Return every entry exactly.

→ Data for the task:
------

(** C9, amended: every key handed out by [process_url] is [user_] followed
    by 32 lower-case hexadecimal digits, and it is the key of the UUID
    drawn for that request: a submission that succeeds is answered with
    exactly that key, two draws give the same key only if they are the
    same UUID, and so the keys handed out during a run are pairwise
    distinct whenever the UUIDs drawn for its submissions are.  Nothing
    more is checked. *)
Theorem handed_out_keys_follow_the_draws :
  (forall (e : env) (data : outcome json) (st : state) (user_id : nat) (url : json)
          (page : http_response) (row : User),
     session st = Some user_id ->
     request_json_get data "url" = Returned url ->
     truthy url = true ->
     requests_get e url = Returned page ->
     users st !! user_id = Some row ->
     db_commit e = None ->
     exists resp,
       fst (process_url e data st) = Returned resp
       /\ status resp = 200
       /\ returned_key resp = Some ("user_" +:+ uuid_hex (uuid4 (uuid4_random e))))
  /\ (forall (e : env) (r : request) (st : state),
        target r = RProcessUrl ->
        status (fst (serve e r st)) = 200 ->
        returned_key (fst (serve e r st)) =
          Some ("user_" +:+ uuid_hex (uuid4 (uuid4_random e))))
  /\ (forall e1 e2 : env,
        new_api_key e1 = new_api_key e2 <->
        uuid4 (uuid4_random e1) = uuid4 (uuid4_random e2))
  /\ (forall (reqs : list (env * request)) (st : state),
        Forall well_formed_key (omap returned_key (fst (run reqs st))))
  /\ (forall (reqs : list (env * request)) (st : state),
        NoDup ((fun e => uuid4 (uuid4_random e)) <$> submissions reqs) ->
        NoDup (omap returned_key (fst (run reqs st)))).
Proof.
  split; [| split; [| split; [| split]]].
  - intros e data st user_id url page row Hs Hurl Htrue Hpage Hrow Hcommit.
    rewrite (process_url_run e data st user_id url Hs Hurl Htrue). cbv zeta.
    rewrite Hpage, Hrow, Hcommit. simpl. eexists. split; [reflexivity |]. split; reflexivity.
  - intros e r st Hroute. unfold serve.
    destruct (allow _ _ _ _ _) as [ok h]. destruct ok; [| discriminate].
    unfold view. rewrite Hroute.
    destruct (process_url e (json_body r) _) as [[resp | ex] st'] eqn:Hrun.
    + simpl. exact (process_url_200_has_key e _ _ _ _ Hrun).
    + simpl. unfold error_page. destruct (exn_class_of ex); discriminate.
  - intros e1 e2. split; [apply new_api_key_inj |].
    intros H. unfold new_api_key. now rewrite H.
  - intros reqs st. pose proof (run_keys_sublist reqs st) as Hsub.
    eapply Forall_impl with (P := fun key => key ∈ new_api_key <$> submissions reqs).
    + apply Forall_forall. intros key Hin. eapply elem_of_sublist; eauto.
    + intros key Hin. apply list_elem_of_fmap in Hin as (e & -> & _).
      apply new_api_key_well_formed.
  - intros reqs st Hdistinct. pose proof (run_keys_sublist reqs st) as Hsub.
    eapply sublist_NoDup; [| exact Hsub]. now apply new_api_keys_NoDup.
Qed.

Lemma handed_out_keys_follow_the_draws_witness :
  (exists resp,
     fst (process_url sample_env url_body alice_state) = Returned resp
     /\ status resp = 200
     /\ returned_key resp = Some ("user_" +:+ uuid_hex (uuid4 (uuid4_random sample_env))))
  /\ NoDup (omap returned_key
              (fst (run ((sample_env, submit_request) :: later_requests) alice_state))).
Proof.
  split.
  - apply (proj1 handed_out_keys_follow_the_draws sample_env url_body alice_state 1
             (JStr "http://example.com/a") (HttpResponse 200 "<p>Hello. World.</p>") alice);
      reflexivity.
  - apply (proj2 (proj2 (proj2 (proj2 handed_out_keys_follow_the_draws)))
             ((sample_env, submit_request) :: later_requests) alice_state).
    vm_compute. repeat constructor; intros H.
    + apply list_elem_of_In in H. simpl in H. destruct H as [H | []]. discriminate H.
    + apply list_elem_of_In in H. destruct H.
Defined.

------

→ Answer to this exercise:
(** C9, amended: every key handed out by [process_url] is [user_] followed
    by 32 lower-case hexadecimal digits, and it is the key of the UUID
    drawn for that request: a submission that succeeds is answered with
    exactly that key, two draws give the same key only if they are the
    same UUID, and so the keys handed out during a run are pairwise
    distinct whenever the UUIDs drawn for its submissions are.  Nothing
    more is checked. *)
Theorem handed_out_keys_follow_the_draws :
  (forall (e : env) (data : outcome json) (st : state) (user_id : nat) (url : json)
          (page : http_response) (row : User),
     session st = Some user_id ->
     request_json_get data "url" = Returned url ->
     truthy url = true ->
     requests_get e url = Returned page ->
     users st !! user_id = Some row ->
     db_commit e = None ->
     exists resp,
       fst (process_url e data st) = Returned resp
       /\ status resp = 200
       /\ returned_key resp = Some ("user_" +:+ uuid_hex (uuid4 (uuid4_random e))))
  /\ (forall (e : env) (r : request) (st : state),
        target r = RProcessUrl ->
        status (fst (serve e r st)) = 200 ->
        returned_key (fst (serve e r st)) =
          Some ("user_" +:+ uuid_hex (uuid4 (uuid4_random e))))
  /\ (forall e1 e2 : env,
        new_api_key e1 = new_api_key e2 <->
        uuid4 (uuid4_random e1) = uuid4 (uuid4_random e2))
  /\ (forall (reqs : list (env * request)) (st : state),
        Forall well_formed_key (omap returned_key (fst (run reqs st))))
  /\ (forall (reqs : list (env * request)) (st : state),
        NoDup ((fun e => uuid4 (uuid4_random e)) <$> submissions reqs) ->
        NoDup (omap returned_key (fst (run reqs st)))).
Proof.
  split; [| split; [| split; [| split]]].
  - intros e data st user_id url page row Hs Hurl Htrue Hpage Hrow Hcommit.
    rewrite (process_url_run e data st user_id url Hs Hurl Htrue). cbv zeta.
    rewrite Hpage, Hrow, Hcommit. simpl. eexists. split; [reflexivity |]. split; reflexivity.
  - intros e r st Hroute. unfold serve.
    destruct (allow _ _ _ _ _) as [ok h]. destruct ok; [| discriminate].
    unfold view. rewrite Hroute.
    destruct (process_url e (json_body r) _) as [[resp | ex] st'] eqn:Hrun.
    + simpl. exact (process_url_200_has_key e _ _ _ _ Hrun).
    + simpl. unfold error_page. destruct (exn_class_of ex); discriminate.
  - intros e1 e2. split; [apply new_api_key_inj |].
    intros H. unfold new_api_key. now rewrite H.
  - intros reqs st. pose proof (run_keys_sublist reqs st) as Hsub.
    eapply Forall_impl with (P := fun key => key ∈ new_api_key <$> submissions reqs).
    + apply Forall_forall. intros key Hin. eapply elem_of_sublist; eauto.
    + intros key Hin. apply list_elem_of_fmap in Hin as (e & -> & _).
      apply new_api_key_well_formed.
  - intros reqs st Hdistinct. pose proof (run_keys_sublist reqs st) as Hsub.
    eapply sublist_NoDup; [| exact Hsub]. now apply new_api_keys_NoDup.
Qed.

Lemma handed_out_keys_follow_the_draws_witness :
  (exists resp,
     fst (process_url sample_env url_body alice_state) = Returned resp
     /\ status resp = 200
     /\ returned_key resp = Some ("user_" +:+ uuid_hex (uuid4 (uuid4_random sample_env))))
  /\ NoDup (omap returned_key
              (fst (run ((sample_env, submit_request) :: later_requests) alice_state))).
Proof.
  split.
  - apply (proj1 handed_out_keys_follow_the_draws sample_env url_body alice_state 1
             (JStr "http://example.com/a") (HttpResponse 200 "<p>Hello. World.</p>") alice);
      reflexivity.
  - apply (proj2 (proj2 (proj2 (proj2 handed_out_keys_follow_the_draws)))
             ((sample_env, submit_request) :: later_requests) alice_state).
    vm_compute. repeat constructor; intros H.
    + apply list_elem_of_In in H. simpl in H. destruct H as [H | []]. discriminate H.
    + apply list_elem_of_In in H. destruct H.
Defined.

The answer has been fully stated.